- **Records shown**

(* ===== verification/JsString.v ===== *)
(** * JavaScript string built-ins called by the code

    [String.prototype.split] with a one-character separator (line 205),
    [Array.prototype.join] (lines 58, 66, 81, 343) and
    [String.prototype.trim] (line 205), on the UTF-8 model of strings of
    [Prelude].  [trim] removes the UTF-8 encodings of every ECMAScript
    WhiteSpace and LineTerminator code point at both ends; UTF-8 is
    self-synchronising, so matching an encoding at the start (or, on the
    reversed bytes, at the end) of a well-formed string is matching that
    code point. *)

From Stdlib Require Import String Ascii List Lia Bool.
From S2P Require Import Prelude.
Import ListNotations.
Local Open Scope zap_scope.

Module JsString.

(** ** split and join *)

(** [s.split(c)] for a separator of one character: the empty string splits into
    a list of one empty part, and every separator closes a part, empty or not. *)
Fixpoint split (c : ascii) (s : string) : list string :=
  match s with
  | EmptyString => [EmptyString]
  | String a r =>
      let parts := split c r in
      if Ascii.eqb a c then EmptyString :: parts
      else match parts with
           | p :: ps => String a p :: ps
           | [] => [String a EmptyString]
           end
  end.

(** [xs.join(sep)]. *)
Fixpoint join (sep : string) (xs : list string) : string :=
  match xs with
  | [] => EmptyString
  | [x] => x
  | x :: r => x <+> sep <+> join sep r
  end.

(** Whether [c] occurs in [s]. *)
Definition has_char (c : ascii) (s : string) : bool :=
  existsb (Ascii.eqb c) (list_ascii_of_string s).

(** ** trim *)

(** Code points of ECMAScript WhiteSpace (TAB, VT, FF, SP, NBSP, ZWNBSP
    and the Zs category) and LineTerminator (LF, CR, LS, PS), as UTF-8. *)
Definition ws_codes : list (list nat) :=
  [[9]; [11]; [12]; [32]; [194; 160]; [239; 187; 191];
   [225; 154; 128];
   [226; 128; 128]; [226; 128; 129]; [226; 128; 130]; [226; 128; 131];
   [226; 128; 132]; [226; 128; 133]; [226; 128; 134]; [226; 128; 135];
   [226; 128; 136]; [226; 128; 137]; [226; 128; 138];
   [226; 128; 175]; [226; 129; 159]; [227; 128; 128];
   [10]; [13]; [226; 128; 168]; [226; 128; 169]].

Definition ws_seqs : list (list ascii) := map (map ascii_of_nat) ws_codes.

(** [strip_prefix p l] is [Some r] when [l = p ++ r]. *)
Fixpoint strip_prefix (p l : list ascii) : option (list ascii) :=
  match p, l with
  | [], _ => Some l
  | a :: p', b :: l' => if Ascii.eqb a b then strip_prefix p' l' else None
  | _ :: _, [] => None
  end.

(** Remove one leading sequence of [ws], the first that matches. *)
Fixpoint strip_one (ws : list (list ascii)) (l : list ascii) : option (list ascii) :=
  match ws with
  | [] => None
  | w :: ws' =>
      match strip_prefix w l with
      | Some r => Some r
      | None => strip_one ws' l
      end
  end.

(** Remove leading sequences of [ws] while one matches; every removal
    shortens the list, so [length l] steps are enough (see
    [strip_all_enough]). *)
Fixpoint strip_all (ws : list (list ascii)) (fuel : nat) (l : list ascii) : list ascii :=
  match fuel with
  | O => l
  | S f =>
      match strip_one ws l with
      | Some r => strip_all ws f r
      | None => l
      end
  end.

Definition trim_start (l : list ascii) : list ascii :=
  strip_all ws_seqs (length l) l.

Definition trim_end (l : list ascii) : list ascii :=
  rev (strip_all (map (@rev ascii) ws_seqs) (length l) (rev l)).

(** [s.trim()]. *)
Definition trim (s : string) : string :=
  string_of_list_ascii (trim_end (trim_start (list_ascii_of_string s))).

Example trim_ex : trim (utf8 [32; 9; 97; 32; 98; 194; 160; 10]) = utf8 [97; 32; 98].
Proof. reflexivity. Qed.

Example split_ex : split "," "0x1, 0x2 ," = ["0x1"; " 0x2 "; EmptyString]%string.
Proof. reflexivity. Qed.


(** ** Lemmas on split and join *)

Lemma join_cons_string (sep : string) (a : ascii) (p : string) (ps : list string) :
  join sep (String a p :: ps) = String a (join sep (p :: ps)).
Proof. destruct ps; reflexivity. Qed.

Lemma split_not_nil (c : ascii) (s : string) : split c s <> [].
Proof.
  induction s as [|a r IH]; simpl; [discriminate|].
  destruct (Ascii.eqb a c); [discriminate|].
  destruct (split c r); discriminate.
Qed.

(** Joining the parts with the separator gives the string back. *)
Lemma join_split (c : ascii) (s : string) :
  join (String c EmptyString) (split c s) = s.
Proof.
  induction s as [|a r IH]; [reflexivity|]. simpl.
  destruct (Ascii.eqb a c) eqn:E.
  - apply Ascii.eqb_eq in E; subst.
    pose proof (split_not_nil c r) as Hn.
    destruct (split c r) as [|p ps] eqn:Hs; [congruence|].
    simpl. now rewrite <- IH.
  - pose proof (split_not_nil c r) as Hn.
    destruct (split c r) as [|p ps]; [congruence|].
    rewrite join_cons_string. now rewrite IH.
Qed.

Lemma has_char_cons (c a : ascii) (r : string) :
  has_char c (String a r) = Ascii.eqb c a || has_char c r.
Proof. reflexivity. Qed.

(** A separator-free prefix is one part. *)
Lemma split_app_sep (c : ascii) (x r : string) :
  has_char c x = false -> split c (x <+> String c r) = x :: split c r.
Proof.
  induction x as [|a x IH]; intros H; simpl.
  - now rewrite Ascii.eqb_refl.
  - rewrite has_char_cons, orb_false_iff in H. destruct H as [Ha Hx].
    rewrite Ascii.eqb_sym, Ha. now rewrite IH.
Qed.

Lemma split_no_sep (c : ascii) (x : string) :
  has_char c x = false -> split c x = [x].
Proof.
  induction x as [|a x IH]; intros H; simpl; [reflexivity|].
  rewrite has_char_cons, orb_false_iff in H. destruct H as [Ha Hx].
  rewrite Ascii.eqb_sym, Ha. now rewrite IH.
Qed.

(** Splitting a join of separator-free parts gives the parts back. *)
Lemma split_join (c : ascii) (xs : list string) :
  xs <> [] -> Forall (fun x => has_char c x = false) xs ->
  split c (join (String c EmptyString) xs) = xs.
Proof.
  induction xs as [|x xs IH]; intros Hne Hf; [congruence|].
  inv Hf. destruct xs as [|y ys].
  - now apply split_no_sep.
  - simpl join. rewrite (split_app_sep c x _ H1). f_equal.
    apply IH; [discriminate | assumption].
Qed.

(** No part contains the separator. *)
Lemma split_parts_no_sep (c : ascii) (s : string) :
  Forall (fun p => has_char c p = false) (split c s).
Proof.
  induction s as [|a r IH]; simpl; [repeat constructor|].
  destruct (Ascii.eqb a c) eqn:E; [constructor; [reflexivity | exact IH]|].
  pose proof (split_not_nil c r) as Hn.
  destruct (split c r) as [|p ps]; [congruence|].
  inv IH. constructor; [|assumption].
  rewrite has_char_cons, Ascii.eqb_sym, E. assumption.
Qed.


Lemma has_char_false_iff (c : ascii) (s : string) :
  has_char c s = false <-> ~ In c (list_ascii_of_string s).
Proof.
  unfold has_char. rewrite <- not_true_iff_false, existsb_exists.
  split; intros H; [intros Hin; apply H; exists c; now rewrite Ascii.eqb_refl|].
  intros (x & Hx & E). apply Ascii.eqb_eq in E. subst. contradiction.
Qed.


(** Splitting at a separator in the middle splits each side. *)
Lemma split_app_char (c : ascii) (a b : string) :
  split c (a <+> String c b) = split c a ++ split c b.
Proof.
  induction a as [|x a IH]; simpl; [now rewrite Ascii.eqb_refl|].
  rewrite IH. destruct (Ascii.eqb x c); [reflexivity|].
  pose proof (split_not_nil c a) as Hn.
  destruct (split c a) as [|p ps]; [congruence | reflexivity].
Qed.

(** The parts of a join are the parts of its pieces. *)
Lemma split_join_concat (c : ascii) (xs : list string) :
  split c (join (String c EmptyString) xs)
  = match xs with [] => [EmptyString] | _ => concat (map (split c) xs) end.
Proof.
  induction xs as [|x xs IH]; [reflexivity|].
  destruct xs as [|y ys]; simpl; [now rewrite app_nil_r|].
  change (split c (x <+> String c (join (String c EmptyString) (y :: ys)))
          = split c x ++ concat (map (split c) (y :: ys))).
  now rewrite split_app_char, IH.
Qed.

Lemma has_char_app (c : ascii) (a b : string) :
  has_char c (a <+> b) = has_char c a || has_char c b.
Proof. unfold has_char. now rewrite list_ascii_append, existsb_app. Qed.

#[export] Hint Rewrite has_char_app : zap.

(** ** Lemmas on trim *)

Lemma strip_prefix_app (w l r : list ascii) :
  strip_prefix w l = Some r <-> l = w ++ r.
Proof.
  revert l. induction w as [|a w IH]; intros l; simpl; [split; congruence|].
  destruct l as [|b l]; [split; discriminate|].
  destruct (Ascii.eqb a b) eqn:E.
  - apply Ascii.eqb_eq in E; subst. rewrite IH. split; [intros ->|intros H; inv H]; reflexivity.
  - split; [discriminate|]. intros H; inv H. now rewrite Ascii.eqb_refl in E.
Qed.

Lemma strip_one_app (ws : list (list ascii)) (l r : list ascii) :
  strip_one ws l = Some r -> exists w, In w ws /\ l = w ++ r.
Proof.
  induction ws as [|w ws IH]; simpl; [discriminate|].
  destruct (strip_prefix w l) eqn:E.
  - intros H; inv H. apply strip_prefix_app in E. eauto.
  - intros H. destruct (IH H) as (w' & Hin & ->). eauto.
Qed.

(** Matching a longer string still matches. *)
Lemma strip_one_extend (ws : list (list ascii)) (q m : list ascii) :
  strip_one ws q <> None -> strip_one ws (q ++ m) <> None.
Proof.
  induction ws as [|w ws IH]; simpl; [congruence|].
  destruct (strip_prefix w q) as [r|] eqn:E.
  - apply strip_prefix_app in E; subst q.
    assert (Hm : strip_prefix w ((w ++ r) ++ m) = Some (r ++ m))
      by (apply strip_prefix_app; rewrite <- app_assoc; reflexivity).
    now rewrite Hm.
  - intros H. destruct (strip_prefix w (q ++ m)); [discriminate | auto].
Qed.

Section StripAll.
Variable ws : list (list ascii).
Hypothesis ws_nonempty : Forall (fun w => w <> []) ws.

Lemma strip_one_shorter (l r : list ascii) :
  strip_one ws l = Some r -> length r < length l.
Proof.
  intros H. destruct (strip_one_app _ _ _ H) as (w & Hin & ->).
  rewrite Forall_forall in ws_nonempty. specialize (ws_nonempty _ Hin).
  rewrite length_app. destruct w; [congruence | simpl; lia].
Qed.

Lemma strip_one_nil : strip_one ws [] = None.
Proof.
  destruct (strip_one ws []) as [r|] eqn:E; [|reflexivity].
  apply strip_one_shorter in E. simpl in E. lia.
Qed.

(** Any fuel beyond the length gives the same result. *)
Lemma strip_all_enough (f1 f2 : nat) (l : list ascii) :
  length l <= f1 -> length l <= f2 -> strip_all ws f1 l = strip_all ws f2 l.
Proof.
  revert f2 l. induction f1 as [|f1 IH]; intros f2 l H1 H2.
  - destruct l; [|simpl in H1; lia].
    destruct f2; simpl; [reflexivity|]. now rewrite strip_one_nil.
  - destruct f2 as [|f2].
    + destruct l; [|simpl in H2; lia]. simpl. now rewrite strip_one_nil.
    + simpl. destruct (strip_one ws l) as [r|] eqn:E; [|reflexivity].
      apply strip_one_shorter in E. apply IH; lia.
Qed.

Lemma strip_all_none (f : nat) (l : list ascii) :
  strip_one ws l = None -> strip_all ws f l = l.
Proof. intros H. destruct f; simpl; [|rewrite H]; reflexivity. Qed.

Lemma strip_all_suffix (f : nat) (l : list ascii) :
  exists p, l = p ++ strip_all ws f l.
Proof.
  revert l. induction f as [|f IH]; intros l; simpl; [now exists []|].
  destruct (strip_one ws l) as [r|] eqn:E; [|now exists []].
  destruct (strip_one_app _ _ _ E) as (w & _ & ->).
  destruct (IH r) as [p Hp]. exists (w ++ p). rewrite <- app_assoc, <- Hp. reflexivity.
Qed.

(** With enough fuel nothing strippable is left. *)
Lemma strip_all_done (f : nat) (l : list ascii) :
  length l <= f -> strip_one ws (strip_all ws f l) = None.
Proof.
  revert l. induction f as [|f IH]; intros l H.
  - destruct l; [apply strip_one_nil | simpl in H; lia].
  - simpl. destruct (strip_one ws l) as [r|] eqn:E; [|exact E].
    apply IH. apply strip_one_shorter in E. lia.
Qed.
End StripAll.

Lemma ws_seqs_nonempty : Forall (fun w => w <> []) ws_seqs.
Proof. unfold ws_seqs; simpl; repeat constructor; discriminate. Qed.

Lemma rev_ws_seqs_nonempty : Forall (fun w => w <> []) (map (@rev ascii) ws_seqs).
Proof. unfold ws_seqs; simpl; repeat constructor; discriminate. Qed.

#[export] Hint Resolve ws_seqs_nonempty rev_ws_seqs_nonempty : zap.

Lemma trim_start_done (l : list ascii) : strip_one ws_seqs (trim_start l) = None.
Proof. apply strip_all_done; auto with zap. Qed.

Lemma trim_end_prefix (l : list ascii) : exists m, l = trim_end l ++ m.
Proof.
  unfold trim_end. destruct (strip_all_suffix (map (@rev ascii) ws_seqs) (length l) (rev l)) as [p Hp].
  exists (rev p). rewrite <- rev_app_distr, <- Hp, rev_involutive. reflexivity.
Qed.

Lemma trim_end_done (l : list ascii) :
  strip_one (map (@rev ascii) ws_seqs) (rev (trim_end l)) = None.
Proof.
  unfold trim_end. rewrite rev_involutive. apply strip_all_done; [auto with zap|].
  now rewrite length_rev.
Qed.

(** A prefix of a string with no leading white space has none either. *)
Lemma trim_start_prefix (q m : list ascii) :
  strip_one ws_seqs (q ++ m) = None -> trim_start q = q.
Proof.
  intros H. apply strip_all_none.
  destruct (strip_one ws_seqs q) eqn:E; [|reflexivity].
  exfalso. apply (strip_one_extend ws_seqs q m); [congruence | exact H].
Qed.

Lemma trim_end_idem (l : list ascii) : trim_end (trim_end l) = trim_end l.
Proof.
  unfold trim_end at 1. rewrite strip_all_none by apply trim_end_done.
  apply rev_involutive.
Qed.

(** [trim] is idempotent. *)
Lemma trim_idem (s : string) : trim (trim s) = trim s.
Proof.
  unfold trim. rewrite list_ascii_of_string_of_list_ascii. f_equal.
  set (t := trim_start (list_ascii_of_string s)).
  destruct (trim_end_prefix t) as [m Hm].
  rewrite (trim_start_prefix (trim_end t) m); [apply trim_end_idem|].
  rewrite <- Hm. apply trim_start_done.
Qed.

(** A leading space does not survive [trim]. *)
Lemma trim_space (x : string) : trim (String " " x) = trim x.
Proof. reflexivity. Qed.

(** [trim] keeps a middle part of the string. *)
Lemma trim_sub (s : string) :
  exists p q, list_ascii_of_string s = p ++ list_ascii_of_string (trim s) ++ q.
Proof.
  unfold trim. rewrite list_ascii_of_string_of_list_ascii.
  destruct (strip_all_suffix ws_seqs (length (list_ascii_of_string s)) (list_ascii_of_string s))
    as [p Hp].
  destruct (trim_end_prefix (trim_start (list_ascii_of_string s))) as [q Hq].
  exists p, q. rewrite Hp at 1. f_equal. exact Hq.
Qed.

Lemma has_char_trim (c : ascii) (s : string) :
  has_char c s = false -> has_char c (trim s) = false.
Proof.
  rewrite !has_char_false_iff. intros H Hin. apply H.
  destruct (trim_sub s) as (p & q & ->). apply in_or_app. right. apply in_or_app. now left.
Qed.

Lemma join_app_head (sep a y : string) (r : list string) :
  join sep ((a <+> y) :: r) = a <+> join sep (y :: r).
Proof. destruct r; simpl; [reflexivity | now rewrite append_assoc_str]. Qed.

(** Joining with [sep'] after a separator character is joining with the
    character after prefixing [sep'] to every later part. *)
Lemma join_sep_cons (c : ascii) (sep' x : string) (xs : list string) :
  join (String c sep') (x :: xs) = join (String c EmptyString) (x :: map (String.append sep') xs).
Proof.
  revert x. induction xs as [|y ys IH]; intros x; [reflexivity|].
  change (x <+> String c sep' <+> join (String c sep') (y :: ys)
          = x <+> String c EmptyString <+> join (String c EmptyString) ((sep' <+> y) :: map (String.append sep') ys)).
  rewrite IH, join_app_head. reflexivity.
Qed.

Lemma split_join_witness :
  (split "," (join "," ["0xabc"; "0xdef"]) = ["0xabc"; "0xdef"])%string.
Proof. apply split_join; [discriminate | repeat constructor]. Defined.

End JsString.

- **Brief**
Report back each line of the entries that holds the string "From".

- **Response area**
From Stdlib Require Import String Ascii List Lia Bool.
From S2P Require Import Prelude.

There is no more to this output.